Denormalization & Performance May want to use non-normalized schema for performance. E.g. displaying customer-name along with account-number and balance requires join of account with depositor. Alternative 1: Use denormalized relation containing attributes of account as well as depositor. faster lookup. extra space and extra execution time for updates. extra coding work for programmer and possibility of error in extra code. Alternative 2: use a materialized view defined as account ⋈ depositor as above, except less extra coding, errors.

Limits of Normalization Examples of bad database design, not caught by normalization. Good: earnings(company-id, year, amount) Bad: earnings-2000, earnings-2001, earnings-2002, etc., on (company-id, earnings) all are BCNF, but querying across years difficult needs a new table each year company-year(company-id, earnings-2000,earnings-2001, earnings-2002) in BCNF, but querying across years difficult requires new attribute each year

Summary 1 – Rules to Watch 1NF: attributes not atomic. 2NF: non-key attribute FD on part of key. 3NF: one non-key attribute FD on another. Boyce-Codd NF: overlapping but otherwise independent candidate keys. 4NF: multiple, independent multi- valued attributes. 5NF: join dependency. Domain Key / NF: all constraints either domain or key

Summary 2 – Concepts Functional Dependencies: Axioms & Closure. Lossless-join decomposition. Design Process. Normalization Problems. Next: Interfaces and Architectures

Reading & Exercises Reading Exercises: Connolly & Begg Chapter (13, 14) Silberschatz Chapters 7. Any other book, the design/normalization chapter. Exercises: Silberschatz 7.1, 7.2, 7.16, 7.23, 7.24, 7.27-29

Next Week Architectures and Implementations Integrity and Security

Slides after and including this one you are not responsible for, but I am saving in case I decide to use them in the future.
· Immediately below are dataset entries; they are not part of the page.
(** [int(s, 16)] *)
Definition py_int16 (s : list ascii) : result Z :=
  let bad := Raise (ValueError
    ("invalid literal for int() with base 16: " ++ py_repr s)%string) in
  let s1 := drop_while int_isspace s in
  let '(sign, s2) :=
    match s1 with
    | "+"%char :: r => (1, r)
    | "-"%char :: r => (-1, r)
    | _ => (1, s1)
    end in
  let s3 :=
    match s2 with
    | "0"%char :: x :: r =>
        if Ascii.eqb x "x" || Ascii.eqb x "X" then
          match r with
          | "_"%char :: r' => r'
          | _ => r
          end
        else s2
    | _ => s2
    end in
  match s3 with
  | "_"%char :: _ => bad
  | _ =>
      match scan_digits false false 0 s3 with
      | Some (v, true, rest) =>
          match drop_while int_isspace rest with
          | [] => Ok (sign * v)
          | _ :: _ => bad
          end
      | _ => bad
      end
  end.

(** The loop over the lines of the file. *)
Fixpoint image_lines (lines : list string) (out : bytes) : result bytes :=
  match lines with
  | [] => Ok out
  | line :: r =>
      let line := list_ascii_of_string line in
      if existsb (Ascii.eqb ";") line then image_lines r out
      else
        match py_int16 line with
        | Raise e => Raise e
        | Ok v =>
            match int_to_bytes v 1 with
            | Raise e => Raise e
            | Ok b => image_lines r (out ++ b)
            end
        end
  end.

(** [os.path.splitext(file_name)[1]] *)
Definition extension (file_name : string) : string :=
  string_of_list_ascii (splitext_ext (list_ascii_of_string file_name)).

(** The body of the [try] statement, together with the paths it opened. *)
Definition image_parse_try (fs : filesystem) (file_name : string)
    : result bytes * list string :=
  if negb (String.eqb (extension file_name) ".txt")
  then (Raise (ValueError "Invalid file extension"), [])
  else
    (match fs file_name with
     | NotFound m => Raise (FileNotFoundError m)
     | Denied m => Raise (PermissionError m)
     | IOFailure m => Raise (OSError m)
     | Lines lines => image_lines lines []
     | Refused e => Raise e
     | Broken lines e =>
         match image_lines lines [] with
         | Ok _ => Raise e
         | Raise e' => Raise e'
         end
     end, [file_name]).

(** The [except] clauses, in their order; the exceptions of [pyftdi] are
    subclasses of [IOError]. *)
Definition image_parse_except (file_name : string) (e : exn) : exn :=
  match e with
  | FileNotFoundError _ =>
      ValueError ("Error: The file '" ++ file_name ++ "' was not found.")
  | PermissionError _ =>
      ValueError ("Error: You do not have permission to access '"
                  ++ file_name ++ "'.")
  | OSError m | I2cNackError m | I2cIOError m =>
      ValueError ("Error: An I/O error occurred while opening '"
                  ++ file_name ++ "': " ++ m)
  | _ => TypeError ("An unexpected error occurred: " ++ exn_str e)
  end%string.

Definition zl_eeprom_image_parse (fs : filesystem) (file_name : string)
    : result bytes * list string :=
  match image_parse_try fs file_name with
  | (Ok image, opens) => (Ok image, opens)
  | (Raise e, opens) => (Raise (image_parse_except file_name e), opens)
  end.

(** ** Flashing an image *)

(** [range(start, stop, step)] *)
Definition py_range (start stop step : Z) : result (list Z) :=
  if step =? 0 then Raise (ValueError "range() arg 3 must not be zero")
  else
    let count :=
      if 0 <? step then (stop - start + step - 1) / step
      else (start - stop - step - 1) / (- step) in
    Ok (map (fun k => start + Z.of_nat k * step) (seq 0 (Z.to_nat count))).

Definition bytes_eqb (a b : bytes) : bool :=
  if list_eq_dec Byte.byte_eq_dec a b then true else false.

Definition eeprom_i2c_config (device : string) : M unit :=
  if String.eqb device "ZL30267" then
    eeprom_write [x00; x00] [x80] (Some [x02]) ;;; ret tt
  else ret tt.

(** The fields of the [argparse.Namespace] that [file_mode] reads. *)
Record Namespace : Type := mkArgs {
  args_device : DeviceProtocol;
  args_image : option bytes
}.

(** The body of the [for] loop of [file_mode], once for every [i]. *)
Fixpoint write_pages (args : Namespace) (image : bytes) (cur_address : bytes)
    (indices : list Z) : M bytes :=
  match indices with
  | [] => ret cur_address
  | i :: rest =>
      let page_size := page_size (args_device args) in
      page_write <- lift (getitem (commands (args_device args)) "Page Write") ;;
      out <- eeprom_page_write cur_address
               (py_slice image i (i + page_size))
               (snd page_write)
               (write_enable (args_device args)) ;;
      write_pages args image (snd out) rest
  end.

Definition success_msg : string := "Successful eeprom flash".

Definition mismatch_msg : string := "Unseccessful eeprom flash".

(** The read-back and the comparison that end [file_mode]. *)
Definition verify (args : Namespace) (image : bytes) : M string :=
  read <- lift (getitem (commands (args_device args)) "Read") ;;
  out <- eeprom_read [x00; x00] (Z.of_nat (length image)) (snd read) ;;
  let cur_eeprom_data := fst out in
  if bytes_eqb cur_eeprom_data image then ret success_msg
  else ret mismatch_msg.

(** The first part of [file_mode], up to the end of the [for] loop: the
    device is configured, the image is taken from the arguments or parsed
    from the file at the path [typed] by the user, and the pages are
    written.  [fs] is the file system; what is printed is left out, and so
    is the pause after a page. *)
Definition writing (fs : filesystem) (typed : string) (args : Namespace)
    : M bytes :=
  eeprom_i2c_config (device (args_device args)) ;;;
  let page_size := page_size (args_device args) in
  let cur_address := [x00; x00] in
  image <- match args_image args with
           | None => lift (fst (zl_eeprom_image_parse fs typed))
           | Some image => ret image
           end ;;
  indices <- lift (py_range 0 (Z.of_nat (length image)) page_size) ;;
  write_pages args image cur_address indices ;;;
  ret image.

(** [file_mode(eeprom, args)] *)
Definition file_mode (fs : filesystem) (typed : string) (args : Namespace)
    : M string :=
  image <- writing fs typed args ;;
  verify args image.

(** * Vocabulary of the properties *)

(** The port [p] after the calls [evs]. *)
Definition after (p : I2cPort) (evs : list event) : I2cPort :=
  mkPort (on_write p) (on_read p) (history p ++ evs).

(** The port acknowledges the write of [out] in its present state. *)
Definition acks (p : I2cPort) (out : bytes) : Prop :=
  on_write p (history p) out = None.

(** The port acknowledges every write, whatever came before. *)
Definition acks_all (p : I2cPort) : Prop :=
  forall h out, on_write p h out = None.

(** The calls that the write-enable setting adds before a write. *)
Definition enable_events (write_enable : bool * bytes) : list event :=
  if fst write_enable then [EvWrite (snd write_enable)] else [].

(** A port that acknowledges every write and answers every read with
    [reply]. *)
Definition ideal_port (reply : bytes) : I2cPort :=
  mkPort (fun _ _ => None) (fun _ _ => Ok reply) [].

Definition nack : exn := I2cNackError "NACK from slave".

(** A port that acknowledges its first [k] calls and none after them. *)
Definition deaf_after (k : nat) : I2cPort :=
  mkPort (fun h _ => if (length h <? k)%nat then None else Some nack)
         (fun h _ => if (length h <? k)%nat then Ok [] else Raise nack)
         [].

(** The number that a sequence of hexadecimal digits denotes. *)
Definition digit_value (c : ascii) : Z :=
  match hex_digit c with Some v => v | None => 0 end.

Definition hex_value (ds : list ascii) : Z :=
  fold_left (fun acc c => 16 * acc + digit_value c) ds 0.
(** * Research Hub: the synchronisation core of [src/App.jsx]

    A shallow embedding of the Firestore-backed handlers of the [App]
    component: the like/unlike transaction, the paper and comment CRUD
    handlers, the two snapshot listeners and the cascading delete.

    Conventions of the embedding
    - a Firestore collection is a finite map from document ids to document
      data ([gmap string _]); a query snapshot is the list [snapshot.docs];
    - a field that a document may lack is an [option];
    - JavaScript numbers that the code uses as counters or seconds are [Z];
      the handlers compute the counter in [Z], which is what the code
      computes while the counter is a safe integer (below [2^53] in
      magnitude), and [toNumber] gives what a JavaScript number holds beyond;
    - text is a byte string; the string functions of the embedding ([trim],
      [toLowerCase]) are those of JavaScript on ASCII text ([isAscii]), and
      the theorems that depend on them are stated for such text; every paper
      of the embedding has a title and a content;
    - React state is the record [App.t]; every [setX] of the component is
      the setter of the same name;
    - what the outside world decides during one handler call (the server
      clock, the id given by [addDoc], which store calls reject) is the
      record [Env.t]. *)

From stdpp Require Import base option list strings gmap fin_maps sorting.
From Stdlib Require Import ZArith Lia.
(** Reading the digits that were written gives the number back. *)
Lemma digits_decimalDigits (fuel : nat) (n : Z) (acc : string) (a : Z) :
  0 <= n < 10 ^ Z.of_nat (S fuel) ->
  exists k, 0 <= k /\
    JS.digits a (decimalDigits (S fuel) n acc) = JS.digits (a * 10 ^ k + n) acc.
Proof.
  revert n acc a. induction fuel as [|fuel IH]; intros n acc a Hn.
  - cbn [decimalDigits]. assert (n < 10) by (simpl in Hn; lia).
    destruct (Z.ltb_spec n 10); [|lia].
    exists 1. split; [lia|]. cbn [JS.digits]. rewrite Z.mod_small by lia.
    destruct (digit_facts n) as [D _]; [lia|]. rewrite D. f_equal. lia.
  - cbn [decimalDigits]. destruct (Z.ltb_spec n 10).
    + exists 1. split; [lia|]. cbn [JS.digits]. rewrite Z.mod_small by lia.
      destruct (digit_facts n) as [D _]; [lia|]. rewrite D. f_equal. lia.
    + assert (Hq : 0 <= n / 10 < 10 ^ Z.of_nat (S fuel)).
      { rewrite (Nat2Z.inj_succ (S fuel)), Z.pow_succ_r in Hn by lia.
        split; [apply Z.div_pos; lia|]. apply Z.div_lt_upper_bound; lia. }
      destruct (IH (n / 10) (String (digitChar (n mod 10)) acc) a Hq) as [k [Hk E]].
      cbn [decimalDigits] in E. exists (Z.succ k). split; [lia|].
      rewrite E. cbn [JS.digits].
      assert (Hd : 0 <= n mod 10 <= 9) by (pose proof (Z.mod_pos_bound n 10); lia).
      destruct (digit_facts _ Hd) as [D _]. rewrite D.
      f_equal. rewrite Z.pow_succ_r by lia. pose proof (Z.div_mod n 10). lia.
Qed.

Lemma fuel_enough (n : Z) :
  0 <= n -> 0 <= n < 10 ^ Z.of_nat (S (Z.to_nat (Z.log2 n))).
Proof.
  intros Hn. split; [assumption|].
  rewrite Nat2Z.inj_succ, Z2Nat.id by apply Z.log2_nonneg.
  destruct (Z.eq_dec n 0) as [->|Hz]; [reflexivity|].
  destruct (Z.log2_spec n) as [_ H]; [lia|].
  apply (Z.lt_le_trans _ _ _ H).
  apply Z.pow_le_mono_l. lia.
Qed.

Lemma digit_not_space (c : ascii) :
  JS.digit_val c <> None -> JS.is_space c = false.
Proof.
  destruct c as [[|] [|] [|] [|] [|] [|] [|] [|]];
    intros H; try reflexivity; exfalso; apply H; reflexivity.
Qed.

Lemma trim_end_digits (text : string) :
  allDigits text = true -> JS.trim_end text = text.
Proof.
  induction text as [|c text IH]; [reflexivity|]. cbn [allDigits JS.trim_end].
  destruct (JS.digit_val c) eqn:D; [|discriminate]. intros H. rewrite (IH H).
  destruct text; [|reflexivity]. rewrite digit_not_space; [reflexivity|].
  now rewrite D.
Qed.

Lemma trim_digits (text : string) : allDigits text = true -> JS.trim text = text.
Proof.
  intros H. unfold JS.trim.
  assert (E : JS.trim_start text = text).
  { destruct text as [|c text]; [reflexivity|]. cbn [JS.trim_start].
    cbn [allDigits] in H. destruct (JS.digit_val c) eqn:D; [|discriminate].
    rewrite digit_not_space; [reflexivity|]. now rewrite D. }
  rewrite E. now apply trim_end_digits.
Qed.

Lemma Number_digits (text : string) :
  allDigits text = true -> text <> ""%string ->
  JS.Number text =
  match JS.digits 0 text with Some v => JS.Fin v | None => JS.NaN end.
Proof.
  intros H Hne. unfold JS.Number. rewrite (trim_digits text H).
  destruct text as [|c rest]; [contradiction|].
  destruct c as [[|] [|] [|] [|] [|] [|] [|] [|]]; cbn in H;
    try discriminate H; reflexivity.
Qed.

Lemma numberText_facts (n : Z) :
  0 <= n ->
  allDigits (numberText n) = true /\
  lacks "-" (numberText n) = true /\
  JS.Number (numberText n) = JS.Fin n.
Proof.
  intros Hn. unfold numberText.
  destruct (Z.ltb_spec n 0); [lia|].
  set (fuel := Z.to_nat (Z.log2 n)).
  destruct (decimalDigits_shape (S fuel) n "" eq_refl eq_refl) as [A L].
  split; [exact A|]. split; [exact L|].
  rewrite Number_digits; [|exact A|apply decimalDigits_nonempty].
  destruct (digits_decimalDigits fuel n "" 0 (fuel_enough n Hn)) as [k [_ E]].
  rewrite E. reflexivity.
Qed.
Goal: Formalize “Good Design” Process: Decide whether a particular relation R is in “good” form. In the case that a relation R is not in “good” form, decompose it into a set of relations {R1, R2, ..., Rn} such that: each relation is in good form, the decomposition is a lossless-join decomposition. Theory: Constraints on the set of legal relations. Require that the value for a certain set of attributes determines uniquely the value for another set of attributes – functional dependencies.